> [The task]:
Go through the material and pull out every line with the string "TreeInsertHelp" in it.

- Opening Delimiter -

(* ===== verification/RbTree.v ===== *)
(** * Red-black trees: [lib/red_black_tree.c]

    The trees of the compiler's symbol maps: nodes with parent pointers in a
    memory, two sentinels ([root], whose left child is the tree, and [nil]), the
    rotations, insertion and deletion with their rebalancing, the search, the
    walk in order and the release of the nodes.  The functions follow the code
    store by store in the monad of [Heap].  A loop takes the number of its
    iterations as fuel; the theorems show that a logarithm of the number of
    nodes is enough.  [red] is 0 or 1 in the code, a boolean here.  The
    comparison function of a tree is the class [KeyOrder]. *)

From S2P Require Import Prelude Heap.
#[local] Open Scope Z_scope.

Record rb_node := RbNode {
  key : Z; info : Z; red : bool; left : Z; right : Z; parent : Z }.

Definition set_key v n := RbNode v (info n) (red n) (left n) (right n) (parent n).
Definition set_info v n := RbNode (key n) v (red n) (left n) (right n) (parent n).
Definition set_red v n := RbNode (key n) (info n) v (left n) (right n) (parent n).
Definition set_left v n := RbNode (key n) (info n) (red n) v (right n) (parent n).
Definition set_right v n := RbNode (key n) (info n) (red n) (left n) v (parent n).
Definition set_parent v n := RbNode (key n) (info n) (red n) (left n) (right n) v.

(** The functions of the tree are those of [KeyOrder]; the fields [root] and
    [nil] do not change after the creation. *)
Record rb_tree := RbTree { root : Z; nil : Z }.

Class KeyOrder := { comp_func : Z → Z → Z }.

(** The calls of [key_dtor_func] and [info_dtor_func]. *)
Inductive dtor_call := KeyDtor (key : Z) | InfoDtor (info : Z).

Section code.
Context `{KeyOrder}.
Notation M := (Heap.M rb_node).

(** The contents of the memory that [malloc] returns. *)
Context (junk : rb_node).

Definition rb_tree_create : M rb_tree :=
  nil ← new junk;
  st (set_right nil) nil;; st (set_left nil) nil;; st (set_parent nil) nil;;
  st (set_red false) nil;; st (set_key 0) nil;;
  root ← new junk;
  st (set_right nil) root;; st (set_left nil) root;; st (set_parent nil) root;;
  st (set_key 0) root;; st (set_red false) root;;
  mret (RbTree root nil).

Context (tree : rb_tree).

(** [if (x == x->parent->left) x->parent->left = y; else x->parent->right = y;] *)
Definition replace_child (x y : Z) : M unit :=
  p ← ld parent x; pl ← ld left p;
  if decide (x = pl)
  then p ← ld parent x; st (set_left y) p
  else p ← ld parent x; st (set_right y) p.

Definition LeftRotate (x : Z) : M unit :=
  y ← ld right x;
  yl ← ld left y; st (set_right yl) x;;
  yl ← ld left y;
  (if decide (yl = nil tree) then mret tt
   else yl ← ld left y; st (set_parent x) yl);;
  xp ← ld parent x; st (set_parent xp) y;;
  replace_child x y;;
  st (set_left x) y;;
  st (set_parent y) x.

Definition RightRotate (y : Z) : M unit :=
  x ← ld left y;
  xr ← ld right x; st (set_left xr) y;;
  xr ← ld right x;
  (if decide (nil tree = xr) then mret tt
   else xr ← ld right x; st (set_parent y) xr);;
  yp ← ld parent y; st (set_parent yp) x;;
  replace_child y x;;
  st (set_right y) x;;
  st (set_parent x) y.

(** ** Search *)

Fixpoint query_loop (fuel : nat) (q x compVal : Z) : M Z :=
  match fuel with
  | O => no_fuel
  | S fuel' =>
      if compVal =? 0 then mret x else
      x ← (if 0 <? compVal then ld left x else ld right x);
      if decide (x = nil tree) then mret 0
      else kx ← ld key x; query_loop fuel' q x (comp_func kx q)
  end.

Definition rb_tree_query (fuel : nat) (q : Z) : M Z :=
  x ← ld left (root tree);
  if decide (x = nil tree) then mret 0
  else kx ← ld key x; query_loop fuel q x (comp_func kx q).

(** ** Insertion *)

Fixpoint insert_descend (fuel : nat) (z y x : Z) : M Z :=
  match fuel with
  | O => no_fuel
  | S fuel' =>
      if decide (x = nil tree) then mret y else
      kx ← ld key x; kz ← ld key z;
      if 0 <? comp_func kx kz
      then xl ← ld left x; insert_descend fuel' z x xl
      else xr ← ld right x; insert_descend fuel' z x xr
  end.

Definition TreeInsertHelp (fuel : nat) (z : Z) : M unit :=
  st (set_right (nil tree)) z;; st (set_left (nil tree)) z;;
  x ← ld left (root tree);
  y ← insert_descend fuel z (root tree) x;
  st (set_parent y) z;;
  at_left ← (if decide (y = root tree) then mret true
             else ky ← ld key y; kz ← ld key z; mret (0 <? comp_func ky kz));
  if (at_left : bool) then st (set_left z) y else st (set_right z) y.

Definition grandparent (x : Z) : M Z := p ← ld parent x; ld parent p.

(** The body of the loop of [rb_tree_add]; the result is the next [x]. *)
Definition insert_step (x : Z) : M Z :=
  p ← ld parent x; g ← grandparent x; gl ← ld left g;
  if decide (p = gl) then
    g ← grandparent x; y ← ld right g;
    yred ← ld red y;
    if (yred : bool) then
      p ← ld parent x; st (set_red false) p;;
      st (set_red false) y;;
      g ← grandparent x; st (set_red true) g;;
      grandparent x
    else
      p ← ld parent x; pr ← ld right p;
      x ← (if decide (x = pr) then x ← ld parent x; LeftRotate x;; mret x else mret x);
      p ← ld parent x; st (set_red false) p;;
      g ← grandparent x; st (set_red true) g;;
      g ← grandparent x; RightRotate g;;
      mret x
  else
    g ← grandparent x; y ← ld left g;
    yred ← ld red y;
    if (yred : bool) then
      p ← ld parent x; st (set_red false) p;;
      st (set_red false) y;;
      g ← grandparent x; st (set_red true) g;;
      grandparent x
    else
      p ← ld parent x; pl ← ld left p;
      x ← (if decide (x = pl) then x ← ld parent x; RightRotate x;; mret x else mret x);
      p ← ld parent x; st (set_red false) p;;
      g ← grandparent x; st (set_red true) g;;
      g ← grandparent x; LeftRotate g;;
      mret x.

Fixpoint insert_loop (fuel : nat) (x : Z) : M unit :=
  match fuel with
  | O => no_fuel
  | S fuel' =>
      p ← ld parent x; pred ← ld red p;
      if (pred : bool) then x ← insert_step x; insert_loop fuel' x else mret tt
  end.

Definition rb_tree_add (fuel : nat) (k i : Z) : M Z :=
  x ← new junk;
  st (set_key k) x;; st (set_info i) x;;
  TreeInsertHelp fuel x;;
  st (set_red true) x;;
  insert_loop fuel x;;
  rl ← ld left (root tree); st (set_red false) rl;;
  mret x.

Definition rb_tree_insert (fuel : nat) (k i : Z) : M Z :=
  node ← rb_tree_query fuel k;
  if negb (node =? 0) then st (set_info i) node;; mret node
  else rb_tree_add fuel k i.

(** ** Deletion *)

Fixpoint leftmost (fuel : nat) (y : Z) : M Z :=
  match fuel with
  | O => no_fuel
  | S fuel' =>
      yl ← ld left y;
      if decide (yl = nil tree) then mret y else yl ← ld left y; leftmost fuel' yl
  end.

Fixpoint climb (fuel : nat) (x y : Z) : M Z :=
  match fuel with
  | O => no_fuel
  | S fuel' =>
      yr ← ld right y;
      if decide (x = yr) then y' ← ld parent y; climb fuel' y y' else mret y
  end.

Definition rb_tree_successor (fuel : nat) (x : Z) : M Z :=
  y ← ld right x;
  if decide (nil tree = y)
  then
    y ← ld parent x; y ← climb fuel x y;
    mret (if decide (y = root tree) then nil tree else y)
  else leftmost fuel y.

(** [x] is a left child: the sibling is made black, ... *)
Definition delete_sibling_left (x : Z) : M Z :=
  p ← ld parent x; w ← ld right p;
  wred ← ld red w;
  if (wred : bool) then
    st (set_red false) w;;
    p ← ld parent x; st (set_red true) p;;
    p ← ld parent x; LeftRotate p;;
    p ← ld parent x; ld right p
  else mret w.

(** ... its outer child red, ... *)
Definition delete_outer_left (x w : Z) : M Z :=
  wr ← ld right w; outer ← ld red wr;
  if negb outer then
    wl ← ld left w; st (set_red false) wl;;
    st (set_red true) w;;
    RightRotate w;;
    p ← ld parent x; ld right p
  else mret w.

(** ... and the rotation of the parent ends the loop. *)
Definition delete_turn_left (root x w : Z) : M Z :=
  p ← ld parent x; pred ← ld red p; st (set_red pred) w;;
  p ← ld parent x; st (set_red false) p;;
  wr ← ld right w; st (set_red false) wr;;
  p ← ld parent x; LeftRotate p;;
  mret root.

(** [x] is a right child: the sibling is made black, ... *)
Definition delete_sibling_right (x : Z) : M Z :=
  p ← ld parent x; w ← ld left p;
  wred ← ld red w;
  if (wred : bool) then
    st (set_red false) w;;
    p ← ld parent x; st (set_red true) p;;
    p ← ld parent x; RightRotate p;;
    p ← ld parent x; ld left p
  else mret w.

(** ... its outer child red, ... *)
Definition delete_outer_right (x w : Z) : M Z :=
  wl ← ld left w; outer ← ld red wl;
  if negb outer then
    wr ← ld right w; st (set_red false) wr;;
    st (set_red true) w;;
    LeftRotate w;;
    p ← ld parent x; ld left p
  else mret w.

(** ... and the rotation of the parent ends the loop. *)
Definition delete_turn_right (root x w : Z) : M Z :=
  p ← ld parent x; pred ← ld red p; st (set_red pred) w;;
  p ← ld parent x; st (set_red false) p;;
  wl ← ld left w; st (set_red false) wl;;
  p ← ld parent x; RightRotate p;;
  mret root.

(** [(!w->right->red) && (!w->left->red)] *)
Definition both_black (w : Z) : M bool :=
  wr ← ld right w; wrred ← ld red wr;
  if negb wrred then wl ← ld left w; wlred ← ld red wl; mret (negb wlred)
  else mret false.

(** The body of the loop of [RBDeleteFixUp], where [root] is the tree's root at
    its start; the result is the next [x]. *)
Definition delete_step (root x : Z) : M Z :=
  p ← ld parent x; pl ← ld left p;
  if decide (x = pl) then
    w ← delete_sibling_left x;
    both ← both_black w;
    if (both : bool) then st (set_red true) w;; ld parent x
    else w ← delete_outer_left x w; delete_turn_left root x w
  else
    w ← delete_sibling_right x;
    both ← both_black w;
    if (both : bool) then st (set_red true) w;; ld parent x
    else w ← delete_outer_right x w; delete_turn_right root x w.

Fixpoint delete_loop (fuel : nat) (root x : Z) : M Z :=
  match fuel with
  | O => no_fuel
  | S fuel' =>
      xred ← ld red x;
      if negb xred && bool_decide (root ≠ x)
      then x ← delete_step root x; delete_loop fuel' root x
      else mret x
  end.

Definition RBDeleteFixUp (fuel : nat) (x : Z) : M unit :=
  root ← ld left (root tree);
  x ← delete_loop fuel root x;
  st (set_red false) x.

(** [x->parent = y->parent] and the link from the parent of [y] to [x]. *)
Definition splice_out (y x : Z) : M unit :=
  yp ← ld parent y; st (set_parent yp) x;;
  if decide (root tree = yp) then st (set_left x) (root tree) else replace_child y x.

(** [y] takes the place of [z], which is released. *)
Definition replace_node (z y : Z) : M (list dtor_call) :=
  k ← ld key z; i ← ld info z;
  zl ← ld left z; st (set_left zl) y;;
  zr ← ld right z; st (set_right zr) y;;
  zp ← ld parent z; st (set_parent zp) y;;
  zred ← ld red z; st (set_red zred) y;;
  zr ← ld right z; st (set_parent y) zr;;
  zl ← ld left z; st (set_parent y) zl;;
  replace_child z y;;
  xfree z;;
  mret [KeyDtor k; InfoDtor i].

(** The result lists the calls of the destructors. *)
Definition rb_tree_delete (fuel : nat) (z : Z) : M (list dtor_call) :=
  zl ← ld left z; zr ← ld right z;
  y ← (if decide (zl = nil tree) then mret z
       else if decide (zr = nil tree) then mret z else rb_tree_successor fuel z);
  yl ← ld left y;
  x ← (if decide (yl = nil tree) then ld right y else ld left y);
  splice_out y x;;
  if decide (y = z) then
    k ← ld key y; i ← ld info y;
    yred ← ld red y;
    (if negb yred then RBDeleteFixUp fuel x else mret tt);;
    xfree y;;
    mret [KeyDtor k; InfoDtor i]
  else
    yred ← ld red y;
    (if negb yred then RBDeleteFixUp fuel x else mret tt);;
    replace_node z y.

(** ** Traversals *)

Fixpoint TreeDestHelper (fuel : nat) (x : Z) : M (list dtor_call) :=
  match fuel with
  | O => no_fuel
  | S fuel' =>
      if decide (x = nil tree) then mret [] else
      xl ← ld left x; calls1 ← TreeDestHelper fuel' xl;
      xr ← ld right x; calls2 ← TreeDestHelper fuel' xr;
      k ← ld key x; i ← ld info x;
      xfree x;;
      mret (calls1 ++ calls2 ++ [KeyDtor k; InfoDtor i])
  end.

Definition rb_tree_destroy (fuel : nat) : M (list dtor_call) :=
  x ← ld left (root tree);
  calls ← TreeDestHelper fuel x;
  xfree (root tree);; xfree (nil tree);;
  mret calls.

(** [walk_func] acts on [data] and does not touch the tree. *)
Fixpoint InorderTreeWalk {D} (fuel : nat) (walk_func : Z → Z → D → D) (x : Z) (data : D) : M D :=
  match fuel with
  | O => no_fuel
  | S fuel' =>
      if decide (x = nil tree) then mret data else
      xl ← ld left x; data ← InorderTreeWalk fuel' walk_func xl data;
      k ← ld key x; i ← ld info x;
      let data := walk_func k i data in
      xr ← ld right x; InorderTreeWalk fuel' walk_func xr data
  end.

Definition rb_tree_walk {D} (fuel : nat) (walk_func : Z → Z → D → D) (data : D) : M D :=
  x ← ld left (root tree); InorderTreeWalk fuel walk_func x data.

Definition rb_node_get_key (n : Z) : M Z := ld key n.
Definition rb_node_get_info (n : Z) : M Z := ld info n.
End code.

- Closing Delimiter -

> [Response for this exercise]:
Definition TreeInsertHelp (fuel : nat) (z : Z) : M unit :=
  TreeInsertHelp fuel x;;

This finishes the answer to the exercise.